# My very little wedding! - 5th January 2013



## CatStorey

Hello ladies :) 

I spend most of my days on the forum but hardly write much anymore. Although recently found this section and have been loving reading about everyones up coming weddings........so exciting!! :happydance:

I thought I'd like to share my wedding with you. What I have done so far and the next 6 weeks on the run up to my big day!!

I am having a very small wedding, 13 guests:

My Mum 
My Dad
My Sister
Sisters OH 
Niece
Other Sister
Sisters OH
Niece
Nephew
OH Mum
OH Stepdad
OH Brother 
My daughter

The thought of having a big wedding makes me want to run for the hills.....lol! I think I would get too stressed with a large wedding. `We also wanted to splash out on the food as its extremely important to us (we both work in food) and couldn't afford to do that with lots of guests. 

I got married first time when I was 18. I was so young, I can't even remember it. Just got swept along, did everything what MIL wanted. I didn't get to choose anything, didn't know pretty much any of the guests, so am absolutely loving be able to decide all the little things I want. its so special! :cloud9:

Going to post now all the things I have got so far...........


----------



## CatStorey

I knew I didn't want a big dress.
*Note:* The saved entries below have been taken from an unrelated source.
(* ===== verification/ChainService.v ===== *)
(** The message log of the server ([server/chain.go] and the history part of
    [server/history.go]): linking and storing a message, the unchained notices,
    the in-memory history with its eviction, and the resumption of the chain
    from stored lines.  Every operation runs under [Chain.Mu]; the clock enters
    as formatted strings. *)

From S2P Require Import Prelude Bytes Sha2 Utf8 Wire Json ChainLink Window HistoryScan HistoryStore.
Local Open Scope Z_scope.

Definition chainVersion : Z := 2.

Record ChainService := mkChain {
  c_tip : str;
  c_height : Z;
  c_ready : bool;
  c_seq : Z;
  c_History : list str;
  c_HistorySize : Z;
  c_Store : option HistoryStore
}.

(** [NewChatServer] starts with the zero tip, not yet ready. *)
Definition newChain (store : option HistoryStore) : ChainService :=
  mkChain (repeat nul 32) 0 false 0 [] 0 store.

(** * In-memory history *)

(** The eviction loop: drop the oldest line while over the limit.  (Shrinking
    the backing array changes no content.) *)
Fixpoint evict (maxBytes size : Z) (hist : list str) : Z * list str :=
  match hist with
  | [] => (size, [])
  | l :: hist' => if maxBytes <? size then evict maxBytes (size - slen l) hist' else (size, hist)
  end.

Definition appendMessageLocked (maxBytes : Z) (c : ChainService) (msg : str) : ChainService :=
  let '(size, hist) := evict maxBytes (c_HistorySize c + slen msg) (c_History c ++ [msg]) in
  mkChain (c_tip c) (c_height c) (c_ready c) (c_seq c) hist size (c_Store c).

Definition assignSeqLocked (c : ChainService) : Z * ChainService :=
  let seq := u64 (c_seq c + 1) in
  (seq, mkChain (c_tip c) (c_height c) (c_ready c) seq (c_History c) (c_HistorySize c) (c_Store c)).

Definition enqueue (c : ChainService) (w : WireMessage) (ts : str) : ChainService :=
  match c_Store c with
  | Some st => mkChain (c_tip c) (c_height c) (c_ready c) (c_seq c) (c_History c) (c_HistorySize c)
                 (Some (EnqueueWire st w ts))
  | None => c
  end.

(** * Resuming the chain *)

Record init_state := mkInit {
  i_tip : str;
  i_height : Z;
  i_anchor : option str;     (* [anchor] when [anchored] *)
  i_broken : bool;
  i_maxSeq : Z
}.

Definition is_notice (w : WireMessage) : bool :=
  str_eqb (wm_Type w) (lit "system") && str_eqb (wm_ChainHash w) [].

(** One stored line. *)
Definition init_line (st : init_state) (msgStr : str) : init_state :=
  let '(mkInit tip height anchor broken maxSeq) := st in
  match unmarshal_wire msgStr with
  | None => mkInit tip height (Some msgStr) broken maxSeq
  | Some w =>
      let maxSeq := if maxSeq <? wm_Seq w then wm_Seq w else maxSeq in
      if is_notice w then mkInit tip height anchor broken maxSeq
      else if str_eqb (wm_ChainHash w) [] then mkInit tip height (Some msgStr) broken maxSeq
      else
        match ParseHex64 (wm_ChainPrev w), ParseHex64 (wm_ChainHash w) with
        | Some prev, Some want =>
            let expectPrev := match anchor with Some a => LegacyAnchor a | None => tip end in
            if negb (str_eqb prev expectPrev) || negb (wm_ChainHeight w =? u64 (height + 1)) then
              mkInit want (wm_ChainHeight w) None true maxSeq
            else
              mkInit want (wm_ChainHeight w) None
                (if negb (VerifyWire prev w want) then true else broken) maxSeq
        | _, _ => mkInit tip height None true maxSeq
        end
  end.

Section service.
Context {U : Unicode}.

(** The new state, and whether the stored log failed verification (the
    warning the operator sees). *)
Definition initChainLocked (c : ChainService) (serverPub : str) : ChainService * bool :=
  let st := fold_left init_line (c_History c) (mkInit (Genesis serverPub) 0 None false 0) in
  let tip :=
    match i_anchor st with
    | Some a => if i_height st =? 0 then LegacyAnchor a else i_tip st
    | None => i_tip st
    end in
  (mkChain tip (i_height st) true (if c_seq c <? i_maxSeq st then i_maxSeq st else c_seq c)
     (c_History c) (c_HistorySize c) (c_Store c), i_broken st).

(** * Linking *)

(** The chained copy, its JSON and the new state; [ts] is the record's
    timestamp. *)
Definition linkAndStore (maxBytes : Z) (ts : str) (c : ChainService) (wire : WireMessage) (serverPub : str)
    : WireMessage * str * ChainService :=
  let c := if c_ready c then c else (initChainLocked c serverPub).1 in
  let height := u64 (c_height c + 1) in
  let prev := c_tip c in
  let h := Hash prev height (wm_TmpID wire) (wm_ReplyTo wire) (wm_Type wire) (wm_Time wire)
             (wm_DisplayName wire) (wm_Text wire) (TripSigOf wire) in
  let wire := set_link wire (hex_encode prev) (hex_encode h) height chainVersion in
  let '(seq, c) := assignSeqLocked c in
  let wire := set_Seq wire seq in
  let c := mkChain h height true (c_seq c) (c_History c) (c_HistorySize c) (c_Store c) in
  let data := marshal_wire wire in
  let c := appendMessageLocked maxBytes c data in
  (wire, data, enqueue c wire ts).

(** * Unchained lines *)

Definition system_wire (clock : str) (tags : list str) (text : str) : WireMessage :=
  mkWire (lit "system") clock [] tags 0 [] 0 0 0 [] [] [] text None 0 0 [] [] 0 0 0 [].

Definition noticeWire (clock : str) (text : str) (leaves : list str) : WireMessage :=
  system_wire clock (WithTags leaves) text.

Definition set_SysDate (w : WireMessage) (day : str) : WireMessage :=
  match w with
  | mkWire a b c d e _ g h i j k l m n o p q r s t u v =>
      mkWire a b c d e day g h i j k l m n o p q r s t u v
  end.

Definition set_SysPowTier (w : WireMessage) (tier : Z) : WireMessage :=
  match w with
  | mkWire a b c d _ f g h i j k l m n o p q r s t u v =>
      mkWire a b c d tier f g h i j k l m n o p q r s t u v
  end.

Definition powNoticeWire (clock : str) (text : str) (tier : Z) (leaves : list str) : WireMessage :=
  set_SysPowTier (noticeWire clock text leaves) tier.

(** The line stored and fanned out. *)
Definition storeSystem (maxBytes : Z) (ts : str) (c : ChainService) (msg : WireMessage)
    : str * ChainService :=
  let '(seq, c) := assignSeqLocked c in
  let msg := set_Seq msg seq in
  let data := marshal_wire msg in
  let c := appendMessageLocked maxBytes c data in
  (data, enqueue c msg ts).

Definition broadcastSystem (maxBytes : Z) (clock ts : str) (c : ChainService) (text : str)
    (leaves : list str) (day : str) : str * ChainService :=
  storeSystem maxBytes ts c (set_SysDate (noticeWire clock text leaves) day).

Definition BroadcastNotice maxBytes clock ts c text leaves :=
  broadcastSystem maxBytes clock ts c text leaves [].

Definition BroadcastDate maxBytes clock ts c text day :=
  broadcastSystem maxBytes clock ts c text [TagDate] day.

(** [%+d]. *)
Definition signed (n : Z) : str := if n <? 0 then itoa n else "+"%char :: itoa n.

Definition vote_wire (clock : str) (target upvotes downvotes : Z) : WireMessage :=
  mkWire (lit "system") clock [] (WithTags [TagVote]) 0 [] target upvotes downvotes [] [] []
    (lit "#" ++ utoa target ++ lit " ▲" ++ itoa upvotes ++ lit " upvotes ▼" ++ itoa downvotes ++
     lit " downvotes (" ++ signed (i64 (upvotes - downvotes)) ++ lit ")")
    None 0 0 [] [] 0 0 0 [].

Definition BroadcastVote maxBytes clock ts c target upvotes downvotes :=
  storeSystem maxBytes ts c (vote_wire clock target upvotes downvotes).

Definition BroadcastAudit maxBytes clock ts c text serverPub : str * ChainService :=
  let '(_, data, c) := linkAndStore maxBytes ts c (system_wire clock (WithTags [TagAudit]) text) serverPub in
  (data, c).

Definition BroadcastWire maxBytes ts c wire serverPub : str * ChainService :=
  let '(_, data, c) := linkAndStore maxBytes ts c wire serverPub in (data, c).
End service.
I got this nearly a year ago now in the January sales so have had it hanging in my bedroom forever!! 

It looks so much better on........I just love it :cloud9:


----------



## CatStorey

Our ceremony venue is - https://www.balmerlawnhotel.com/

We chose it only because its near where we are staying and its on the way to the reception venue. I haven't even been there :dohh:
Also.......it was the cheapest!

After the ceremony we will then jump in taxis and head down to the reception. Its about 15 mins down the road.


I spent forever looking for this venue. As we are massive foodies it needed to be a place that was well know for amazing food. But also, as I have my daughter and also my nieces and nephew I needed somewhere accommodating for children. I didn't want it to be all stuffy and have to worry about the kids all day. 

We chose - https://www.chewtonglen.com/

Its amazing!! Its totally child friendly. I love it! 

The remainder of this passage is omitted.